* What the task asks *
Transcribe the records that follow, keeping every word as it stands.

--- Excerpted records Enclosed Below ---

(* ===== verification/Icache.v ===== *)
(** * The inode table ([iget], [ilock], [iunlock], [iput] of [fs.c])

    The table in memory, seen as reference counts: [R] gives the number of
    references to each inode in use. An entry that has been loaded agrees with
    the inode on the disk, and at most one entry is locked by the process. *)

From stdpp Require Import base gmap strings numbers list.
From S2P Require Import Prelude State Spinlock Strings Printf Bytes Memory Kalloc Vm PageTable UserMem Proc.
From S2P Require Import Sleeplock Quiet Bio Cache Log LogSpec Txn Uio Fs FileData.

(** The entry's fields are those of the inode on the disk. *)
Definition coherent (sb : superblock) (V : disk) (x : inode) : Prop :=
  dec_dinode (dinode_off (i_inum x)) (V (IBLOCK (i_inum x) sb)) x = x.

Record itab (sb : superblock) (d : Z) (V : disk) (R : gmap Z Z) (tab : list inode) : Prop := {
  it_len : length tab = NINODE;
  it_nonneg i x : tab !! i = Some x -> 0 <= i_ref x;
  it_ref i x : tab !! i = Some x -> 0 < i_ref x -> i_dev x = d /\ R !! i_inum x = Some (i_ref x);
  it_all inum r : R !! inum = Some r -> 0 < r /\ exists i x, tab !! i = Some x /\ i_inum x = inum /\ i_ref x = r;
  it_uniq i j x y : tab !! i = Some x -> tab !! j = Some y -> 0 < i_ref x -> 0 < i_ref y -> i_inum x = i_inum y -> i = j;
  it_valid i x : tab !! i = Some x -> 0 < i_ref x -> i_valid x = true -> coherent sb V x
}.

(** The process holds the sleep-lock of the entry [held], and nobody holds
    that of another. *)
Definition ilocks (p : nat) (held : option nat) (s : kst) : Prop :=
  forall i, (i < NINODE)%nat -> exists k, k_slocks s !! SLInode i = Some k /\
    if decide (held = Some i) then slk_locked k = true /\ (forall q, k_procs s !! p = Some q -> slk_pid k = p_pid q)
    else slk_locked k = false.

Record ist (p : nat) (d : Z) (sb : superblock) (V : disk) (P : gset Z) (R : gmap Z Z) (held : option nat) (s : kst) : Prop := {
  is_bst : bst p d V P ∅ s;
  is_sb : fs_sb (k_fs s) = sb;
  is_tab : itab sb d V R (fs_inodes (k_fs s));
  is_lock : ilocks p held s
}.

--- End of Enclosed Excerpted records ---

* Task solution *
(* ===== verification/Icache.v ===== *)
(** * The inode table ([iget], [ilock], [iunlock], [iput] of [fs.c])

    The table in memory, seen as reference counts: [R] gives the number of
    references to each inode in use. An entry that has been loaded agrees with
    the inode on the disk, and at most one entry is locked by the process. *)

From stdpp Require Import base gmap strings numbers list.
From S2P Require Import Prelude State Spinlock Strings Printf Bytes Memory Kalloc Vm PageTable UserMem Proc.
From S2P Require Import Sleeplock Quiet Bio Cache Log LogSpec Txn Uio Fs FileData.

(** The entry's fields are those of the inode on the disk. *)
Definition coherent (sb : superblock) (V : disk) (x : inode) : Prop :=
  dec_dinode (dinode_off (i_inum x)) (V (IBLOCK (i_inum x) sb)) x = x.

Record itab (sb : superblock) (d : Z) (V : disk) (R : gmap Z Z) (tab : list inode) : Prop := {
  it_len : length tab = NINODE;
  it_nonneg i x : tab !! i = Some x -> 0 <= i_ref x;
  it_ref i x : tab !! i = Some x -> 0 < i_ref x -> i_dev x = d /\ R !! i_inum x = Some (i_ref x);
  it_all inum r : R !! inum = Some r -> 0 < r /\ exists i x, tab !! i = Some x /\ i_inum x = inum /\ i_ref x = r;
  it_uniq i j x y : tab !! i = Some x -> tab !! j = Some y -> 0 < i_ref x -> 0 < i_ref y -> i_inum x = i_inum y -> i = j;
  it_valid i x : tab !! i = Some x -> 0 < i_ref x -> i_valid x = true -> coherent sb V x
}.

(** The process holds the sleep-lock of the entry [held], and nobody holds
    that of another. *)
Definition ilocks (p : nat) (held : option nat) (s : kst) : Prop :=
  forall i, (i < NINODE)%nat -> exists k, k_slocks s !! SLInode i = Some k /\
    if decide (held = Some i) then slk_locked k = true /\ (forall q, k_procs s !! p = Some q -> slk_pid k = p_pid q)
    else slk_locked k = false.

Record ist (p : nat) (d : Z) (sb : superblock) (V : disk) (P : gset Z) (R : gmap Z Z) (held : option nat) (s : kst) : Prop := {
  is_bst : bst p d V P ∅ s;
  is_sb : fs_sb (k_fs s) = sb;
  is_tab : itab sb d V R (fs_inodes (k_fs s));
  is_lock : ilocks p held s
}.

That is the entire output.